Shawn Schaefer mug:Concerned citizen 2015-10-17 at 8.26.10 AM

Shawn Schaefer


Q: Why should people care that the zoning code has changed?

A: I can think of no law that affects more people on a daily basis than zoning. Zoning and related land-use regulations have a profound effect on quality of life. Zoning controls the configuration of every property owner’s home or business. If you are a renter, it might decide which neighborhood you can live in. Beyond that, it influences transportation choices for everyone by determining density and distribution of uses.

Q: What do you believe is the most important proposed change made to the zoning code? Explain why the change is significant and its impact on the community.

A: The development of the new code took a predominantly additive approach. In other words, most of the existing code remains. This approach, combined with the limitation that there would be no map amendments, means that many of the changes to the code will not be immediately apparent.

For example, the code introduces over 60 new mixed-use designations, but since no properties are currently zoned for mixed use, the adoption of these provisions will most likely be piecemeal and slow. If the mixed-use requirements had instead been adapted to commercial districts, then thousands of properties could use them immediately after they are adopted. This incremental approach, rather than any specific provision, has the most significance since it delays the impact of the new code on the city.
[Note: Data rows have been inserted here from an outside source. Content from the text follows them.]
(** The REST listener, the metrics listener, the gRPC server and the event pump
    stop at the same changes: once one of them is not to [Running], whatever
    was accepted in between. *)
Lemma listeners_stop_together telemetry (es : list Control.ListenerEvent) (a : Control.AdminApi) :
  let changes := omap (fun e => match e with Control.LifecycleSeen c => Some c | Control.Accepted _ => None end) es in
  let stopped := Exists stopping changes in
  ((Control.serve_admin es).2 = false <-> stopped)
  /\ (forallb (fun c => (metrics_turn telemetry (LifecycleEvent c)).1) changes = false <-> stopped)
  /\ (Control.grpc_shutdown Running changes = true <-> stopped)
  /\ ((Control.pump_run changes a).2 = false <-> stopped).
Proof.
  cbv zeta. unfold stopping.
  assert (G : forall l cs, l <> Running -> Control.grpc_shutdown l cs = true) by (by intros [] []).
  revert a. induction es as [|e es IH]; intros a.
  { cbn. split_and!; (split; [done|by intros ?%Exists_nil]). }
  destruct e as [[l|]|ok].
  - cbn [omap list_omap]. rewrite !Exists_cons. destruct l.
    1:{ destruct (IH (Control.publish (Control.LifecycleChanged "Running") a)) as (H1 & H2 & H3 & H4).
        assert (E : forall P, (Some Running <> Some Running \/ P) <-> P) by naive_solver. rewrite E.
        cbn. destruct (Control.serve_admin es). cbn in *. done. }
    all: cbn [Control.grpc_shutdown]; rewrite G by done; cbn; split_and!; (split; [intros _; left; discriminate|done]).
  - cbn [omap list_omap]. rewrite !Exists_cons. cbn. split_and!; (split; [intros _; left; discriminate|done]).
  - specialize (IH a). cbn. destruct (Control.serve_admin es). by destruct ok.
Qed.

(** ** The arguments of [up] *)

(** The three TLS flags come together, and an incomplete set, or an address
    that does not parse, is a usage error before anything is read. *)
Lemma tls_flags_together parse_addr debug_str args opts :
  Entry.up_options parse_addr debug_str args = inr opts ->
  (is_Some (tls opts) <-> is_Some (Entry.r_tls_listen args))
  /\ (is_Some (Entry.r_tls_listen args) <-> is_Some (Entry.r_cert args))
  /\ (is_Some (Entry.r_cert args) <-> is_Some (Entry.r_key args)).
Proof.
  unfold Entry.up_options. destruct args as [cfg l [t|] [c|] [k|] m a tok h3]; cbn; try done;
    destruct (Entry.parse_optional_addr _ _ m _) as [[? ?]|?]; try done;
    destruct (Entry.parse_optional_addr _ _ a _) as [[? ?]|?]; try done; intros [= <-]; cbn;
    split_and!; split; intros [? ?]; first [done | by eexists].
Qed.

Lemma usage_errors parse_addr debug_str args e :
  Entry.up_options parse_addr debug_str args = inl e -> e.2 = Entry.USAGE.
Proof.
  unfold Entry.up_options, Entry.parse_optional_addr.
  destruct (match Entry.r_tls_listen args, Entry.r_cert args, Entry.r_key args with
            | None, None, None => inr None
            | Some listen, Some cert, Some key => inr (Some (mk_tls listen cert key))
            | _, _, _ => inl _ end) as [e0|t] eqn:E.
  { intros [= <-]. destruct (Entry.r_tls_listen args), (Entry.r_cert args), (Entry.r_key args); try done; by injection E as <-. }
  destruct (eq_ignore_ascii_case (Entry.r_metrics args) "off"), (parse_addr (Entry.r_metrics args)) as [e1|m];
    destruct (eq_ignore_ascii_case (Entry.r_admin args) "off"), (parse_addr (Entry.r_admin args)) as [e2|a];
    intros [= <-]; done.
Qed.

(** ** The end of the process *)

(** C21. The first stop signal drains every listener of the process that has a slot
    free: two polls later it accepts no more, and it returns at the first poll
    after the grace period. *)
Theorem stop_signal_drains cfg s handler signals a1 a2 a3 e :
  hd_error signals = Some CtrlC \/ (hd_error signals = Some Sigterm /\ handler = true) ->
  Net.accepting (Net.phase s) = true -> Net.closed (Net.watch s) = false ->
  (Net.phase s = Net.Acquiring -> 0 < Net.available s) -> stops e -> Net.drain_grace cfg <= elapsed e ->
  Net.phase (Net.run_events cfg (signal_listener handler signals ++ [Net.Poll a1; Net.Poll a2] ++ e ++ [Net.Poll a3]) s) = Net.Finished (inr tt).
Proof.
  intros Hsig Hp Hc Hslot He Hgrace.
  assert (E : signal_listener handler signals = [Net.Signal Draining; Net.Close]).
  { destruct signals as [|[] signals]; cbn in *; [by destruct Hsig as [?|[? ?]]|done|].
    destruct Hsig as [?|[_ ->]]; done. }
  rewrite E, run_app. apply (shutdown_returns cfg _ [] [] e a1 a2 a3); cbn [app]; try done; cbn; rewrite Hc; cbn; try done.
Qed.

(** ** On a concrete machine *)
Section Witnesses.
Definition empty_config : Compile.Compiled :=
  Compile.mk_compiled (Model.mk_config None [] [] [] [] []) (mk_snapshot 1 0) [].
Definition cli_compile (text : string) (n : Z) : exec (list Diagnostic) Compile.Compiled :=
  if (text =? "bad")%string then Err [] else Ok empty_config.
Definition demo_read (path : string) : string + string :=
  if (path =? "p.flow")%string then inr "good" else if (path =? "bad.flow")%string then inr "bad" else inl "no such file".

(** One address is taken. *)
Definition demo_bind (addr : string) : option string := if (addr =? "127.0.0.1:9100")%string then Some "in use" else None.

Definition demo_options (path : string) : UpOptions :=
  mk_up path "127.0.0.1:8080" None (Some "127.0.0.1:9100") (Some "127.0.0.1:9180") None None.

Abbreviation demo_up :=
  (Up.up cli_compile demo_read demo_read demo_bind (inr "/srv") (fun _ => None) ["a"%char] id id
     (fun _ => inl "" : string + list unit) (fun _ => inl "" : string + option unit) (fun _ => inl "" : string + unit) (fun _ => None)).

Example up_starts_witness :
  exists es, demo_up (demo_options "p.flow") = Ok (es, Commands.OK) /\ length (tasks es) = 3%nat.
Proof.
  destruct (up_starts cli_compile demo_read demo_read demo_bind (inr "/srv") (fun _ => None) id id
     (fun _ => inl "" : string + list unit) (fun _ => inl "" : string + option unit) (fun _ => inl "" : string + unit) (fun _ => None)
     ["a"%char] (demo_options "p.flow")) as (es & E & Ht & _).
  exists es. split; [exact E|]. rewrite Ht. reflexivity.
Defined.

Example commands_agree_witness :
  exists es c, demo_up (demo_options "bad.flow") = Ok (es, c) /\ c = Commands.CONFIG_INVALID /\ tasks es = [].
Proof.
  destruct (demo_up (demo_options "bad.flow")) as [[es c]| | |] eqn:E; [|discriminate..].
  destruct (commands_agree cli_compile demo_read demo_read demo_bind (inr "/srv") (fun _ => None) id id
     (fun _ => inl "" : string + list unit) (fun _ => inl "" : string + option unit) (fun _ => inl "" : string + unit) (fun _ => None)
     ["a"%char] (fun _ => "") (demo_options "bad.flow") _ _ es c eq_refl eq_refl E) as (_ & H & _).
  destruct H as [-> Hes]; [discriminate|]. by exists es, Commands.CONFIG_INVALID.
Defined.

(** A hash that only looks at the length, and two tokens it confuses. *)
Definition weak_hash (b : list ascii) : list ascii := [byte_of (Z.of_nat (length b))].


Example stop_signal_drains_witness :
  Net.phase (Net.run_events two (signal_listener true [Sigterm] ++ [Net.Poll conn; Net.Poll None] ++ [Net.Tick 1000] ++ [Net.Poll None])
    (Net.run_events two [Net.Poll conn; Net.Poll conn] two_start)) = Net.Finished (inr tt).
Proof.
  apply (stop_signal_drains two _ true [Sigterm] conn None None [Net.Tick 1000]);
    [by right|reflexivity|reflexivity|reflexivity|repeat constructor; discriminate|vm_compute; congruence].
Defined.
End Witnesses.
Q: What proposed change was not made to the code that you wish had been made?

A: I would have liked to have seen off-street parking requirements removed entirely. Nothing in the code does more to promote suburban style development than the parking requirement, since it often means that a building will cover only 25 percent to 50 percent of its site and be surrounded by surface parking lots. Eliminating the requirement would not prohibit anyone from building parking, but at least it would not mandate it.

Q: Do you believe the code changes have made developing a project in Tulsa easier or harder? Why?

A: I am unsure if the new code will make getting approvals for development more or less difficult. It has provisions for some administrative reviews by planning staff that could reduce the need for hearings. Likewise, a number of flexible requirements have been added, like the new provisions for shared and alternative parking, which could reduce the need for variances.

On the other hand, the code introduces the possibility of a variety of new overlays and special districts, which might complicate things. It also still has more than 700 special exceptions. With something as complex as this 293 page ordinance, we may have to wait for time to tell.

Q: What issue in the proposed zoning code update would you encourage city councilors to examine most closely? Why?

A: In an unusual departure from its sometimes verbose generality, the comprehensive plan explicitly states that the city should rely less on the Planned Unit Development, or PUD. Inexplicably, however, the new code seems to strengthen the PUD in a new guise, the Master Planned Development District, or MPD. The revamped district is transformed from an overlay district that needed to comply with underlying base zoning to a full-fledged, base district in its own right that looks like an invitation for developers to enter negotiations with the city to create their own custom development restrictions.

Furthermore, the nine intended purposes listed in the section of the code are so broad that virtually every property owner could make a credible case that his or her development is eligible for this treatment. Councilors should take note.

Q: If you were king or queen for a day and you could change one thing about the new code, what would you change?

A: This is probably an unfair response since I am not addressing the code directly, but the link between street design and land use is profound. The one municipal policy I would change would be to lower the speed limit on arterial streets to 25 mph throughout the city. Lower speeds would make the streets considerably safer for motorists, cyclists and pedestrians, especially.

Lower speeds also mean more capacity per lane, since following distances increase nonlinearly above 30 mph. Reducing lane miles can have a significant impact on construction and maintenance costs, which is important given the city’s fiscal situation. Furthermore, research also shows that retail sales increase on streets with lower speeds, which might lead to more sales taxes. These all seem like tremendous benefits to me given that trip times would only be increased to the tune of maybe 15 percent to 25 percent.